■ PROVIDED INFORMATION ■
(** X5. Whatever the datagram, an error that [ReadPacket] returns is
    [io.EOF] or [io.ErrUnexpectedEOF], and the reader is then exhausted:
    the only way decoding fails with an error is by running out of
    input. *)
Theorem ReadPacket_error_is_end_of_input
  (r : Reader) (ret : iface) (order : option ByteOrder) (e : error) (r' : Reader) :
  ReadPacket r = (Return ret order (Some e), r') ->
  (e = io_EOF \/ e = io_ErrUnexpectedEOF) /\ r' = [].
Proof.
  destruct r as [|b0 [|b1 body]].
  - intros H. injection H as _ _ <- <-. split; [left|]; reflexivity.
  - intros H. injection H as _ _ <- <-. split; [right|]; reflexivity.
  - rewrite ReadPacket_cons.
    destruct (detect (Uint16 LittleEndian [b0; b1])) as [op o].
    destruct (newPacket op) as [p0|]; [|discriminate].
    destruct (readFrom p0 body o) as [[p err] r2] eqn:E.
    intros H. injection H as _ _ H2 H3. subst err r2.
    apply (readFrom_err _ _ _ _ _ _ E).
Qed.

Lemma ReadPacket_error_is_end_of_input_witness :
  (io_ErrUnexpectedEOF = io_EOF \/ io_ErrUnexpectedEOF = io_ErrUnexpectedEOF) /\
  @nil byte = [].
Proof.
  exact (ReadPacket_error_is_end_of_input
           [x04; x00; x07] (Some (PAck (mkAck 0))) (Some LittleEndian)
           io_ErrUnexpectedEOF [] eq_refl).
Defined.

(** X7. A Data, Ack or Error datagram, in either byte order, with fewer
    than two bytes after the opcode: [ReadPacket] returns the packet of
    that variant with all its fields zero, the detected order and the
    error of the short read, [io.EOF] when nothing follows the opcode and
    [io.ErrUnexpectedEOF] when one byte does. *)
Theorem truncated_numeric_field
  (order : ByteOrder) (op : uint16) (body : Reader) :
  op = DATA \/ op = ACK \/ op = ERROR ->
  (length body < 2)%nat ->
  exists ret,
    newPacket op = Some ret /\
    ReadPacket (PutUint16 order op ++ body) =
      (Return (Some ret) (Some order) (Some (short_read_error body)), []).
Proof.
  intros Hop Hlen.
  destruct Hop as [-> | [-> | ->]]; eexists; (split; [reflexivity|]);
    erewrite ReadPacket_opcode by reflexivity; cbn [readFrom];
    unfold Data_readFrom, Ack_readFrom, Error_readFrom;
    rewrite (binary_Read_short body order _ Hlen); reflexivity.
Qed.

Lemma truncated_numeric_field_witness :
  ReadPacket [x00; x05; x01] =
  (Return (Some (PError (mkError 0 []))) (Some BigEndian) (Some io_ErrUnexpectedEOF), []).
Proof.
  destruct (truncated_numeric_field BigEndian ERROR [x01]) as (ret & Hnew & H).
  - right. right. reflexivity.
  - cbn. lia.
  - injection Hnew as <-. exact H.
Defined.

(** ** The Ack, Error and Data parsers on whole datagrams *)

(** X6. An Ack datagram in either byte order, opcode then block number:
    [ReadPacket] returns the Ack with that block number and the order,
    without error, and whatever follows the block number is left unread
    in the reader. *)
Theorem Ack_decode (order : ByteOrder) (bn : uint16) (rest : Reader) :
  is_uint16 bn ->
  ReadPacket (PutUint16 order ACK ++ PutUint16 order bn ++ rest) =
    (Return (Some (PAck (mkAck bn))) (Some order) None, rest).
Proof.
  intros Hbn. erewrite ReadPacket_opcode by reflexivity.
  cbn [readFrom]. unfold Ack_readFrom.
  rewrite binary_Read_PutUint16 by exact Hbn. reflexivity.
Qed.

Lemma Ack_decode_witness :
  ReadPacket (PutUint16 BigEndian ACK ++ PutUint16 BigEndian 65535 ++ [x2a]) =
    (Return (Some (PAck (mkAck 65535))) (Some BigEndian) None, [x2a]).
Proof. apply (Ack_decode BigEndian 65535 [x2a]). unfold is_uint16. lia. Defined.
(** One turn of the [for] loop (lines 40-88), [total] being
    [images.length]. *)
Definition process_image (total i : nat) : M Page unit :=
  let* p := get in
  match images p !! i with
  | None => throw TypeError
  | Some img =>
      let req := image_request img in
      exec emit (ConsoleLog i req) in
      exec set_loadingText (GeneratingImage (i + 1) total) in
      try_catch
        (exec emit (FetchImage i req) in
         let* imageResponse := await_fetch (fetchImage i req) in
         if negb (ok imageResponse)
         then throw (Error "Failed to generate image")
         else
           let* imageData := await_json imageResponse in
           let imageUrl := to_string (url imageData) in
           exec update_image i (set_src imageUrl) in
           exec emit (SetSrc i imageUrl) in
           exec update_image i (set_generated "1") in
           emit (SetGenerated i))
        (fun imgError =>
           exec emit (ConsoleErrorImage i imgError) in
           exec update_image i (set_alt FAILED_ALT) in
           emit (SetAlt i FAILED_ALT))
  end.

(** [for (let i = ...; i < images.length; i++)] with [todo] turns left. *)
Fixpoint for_loop (total todo i : nat) : M Page unit :=
  match todo with
  | O => ret tt
  | S todo' =>
      exec process_image total i in for_loop total todo' (S i)
  end.

(** The [click] listener of the generate button. *)
Definition click : M Page unit :=
  let* p := get in
  let requirements := trim (userInput p) in
  if String.eqb requirements ""
  then alert "Please enter your requirements first."
  else
    exec set_innerHTML "" in
    exec modify (with_disabled true) in
    exec modify (with_hidden false) in
    exec set_loadingText GeneratingLayout in
    try_finally
      (try_catch
         (let body := {| requirements := requirements |} in
          exec emit (FetchLayout body) in
          let* layoutResponse := await_fetch (fetchLayout body) in
          if negb (ok layoutResponse)
          then throw (Error "Failed to generate layout")
          else
            let* layoutData := await_json layoutResponse in
            exec set_innerHTML (to_string (html layoutData)) in
            let* p := get in
            let total := length (images p) in
            if Nat.ltb 0 total
            then
              exec set_loadingText (GeneratingImages total) in
              for_loop total total 0
            else ret tt)
         (fun error =>
            exec emit (ConsoleError error) in
            alert "An error occurred while generating the flyer. Please try again."))
      (exec modify (with_hidden true) in
       modify (with_disabled false)).

(** *** The turn of one placeholder in closed form *)

(** What the inner [try] block makes of the reply to an image request:
    the error it throws, or the URL it assigns to [img.src]. *)
Definition image_outcome (r : FetchResult ImageJson) : JsError + string :=
  match r with
  | Rejected => inl FetchError
  | Fulfilled imageResponse =>
      if negb (ok imageResponse)
      then inl (Error "Failed to generate image")
      else match json imageResponse with
           | None => inl JsonError
           | Some imageData => inr (to_string (url imageData))
           end
  end.

(** What lines 23-31 make of the reply to the layout request: the error
    thrown, or the markup assigned to the poster. *)
Definition layout_outcome (r : FetchResult LayoutJson) : JsError + string :=
  match r with
  | Rejected => inl FetchError
  | Fulfilled layoutResponse =>
      if negb (ok layoutResponse)
      then inl (Error "Failed to generate layout")
      else match json layoutResponse with
           | None => inl JsonError
           | Some layoutData => inr (to_string (html layoutData))
           end
  end.

(** The element after its turn. *)
Definition resolve (i : nat) (img : Img) : Img :=
  match image_outcome (fetchImage i (image_request img)) with
  | inr imageUrl => set_generated "1" (set_src imageUrl img)
  | inl _ => set_alt FAILED_ALT img
  end.

(** The events of its turn. *)
Definition item_events (total i : nat) (img : Img) : list Event :=
  let req := image_request img in
  [ConsoleLog i req; LoadingText (GeneratingImage (i + 1) total);
   FetchImage i req]
  ++ match image_outcome (fetchImage i req) with
     | inr imageUrl => [SetSrc i imageUrl; SetGenerated i]
     | inl imgError => [ConsoleErrorImage i imgError; SetAlt i FAILED_ALT]
     end.

(** The page after the turn of placeholder [i]. *)
Definition after_turn (total i : nat) (img : Img) (p : Page) : Page :=
  {| userInput := userInput p;
     innerHTML := innerHTML p;
     images := <[i := resolve i img]> (images p);
     disabled := disabled p;
     hidden := hidden p;
     textContent := render (GeneratingImage (i + 1) total);
     trace := trace p ++ item_events total i img |}.

(** The events of a run whose layout request gave the markup [h]. *)
Definition run_events (body : LayoutRequest) (imgs : list Img)
  : list Event :=
  [LoadingText GeneratingLayout; FetchLayout body]
  ++ (if Nat.ltb 0 (length imgs)
      then [LoadingText (GeneratingImages (length imgs))] else [])
  ++ concat (imap (item_events (length imgs)) imgs).

End Handler.

(** *** The placeholder life cycle, read off the element *)

Inductive ResolutionState := Pending | Resolved | Failed.

(** An element is [Resolved] once the script has marked it generated,
    [Failed] once it carries the failure text, [Pending] before. *)
Definition marked_generated (img : Img) : bool :=
  match data_x_image_generated img with
  | Some v => String.eqb v "1"
  | None => false
  end.

Definition marked_failed (img : Img) : bool :=
  String.eqb (alt img) FAILED_ALT.

Definition resolutionState (img : Img) : ResolutionState :=
  if marked_generated img then Resolved
  else if marked_failed img then Failed
  else Pending.

Definition is_state (st : ResolutionState) (img : Img) : bool :=
  match st, resolutionState img with
  | Pending, Pending | Resolved, Resolved | Failed, Failed => true
  | _, _ => false
  end.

■ WORK REQUIRED ■
The job here is to find each line above with the word "mkAck" and copy it.

■ SOLUTION ■
           [x04; x00; x07] (Some (PAck (mkAck 0))) (Some LittleEndian)
    (Return (Some (PAck (mkAck bn))) (Some order) None, rest).
    (Return (Some (PAck (mkAck 65535))) (Some BigEndian) None, [x2a]).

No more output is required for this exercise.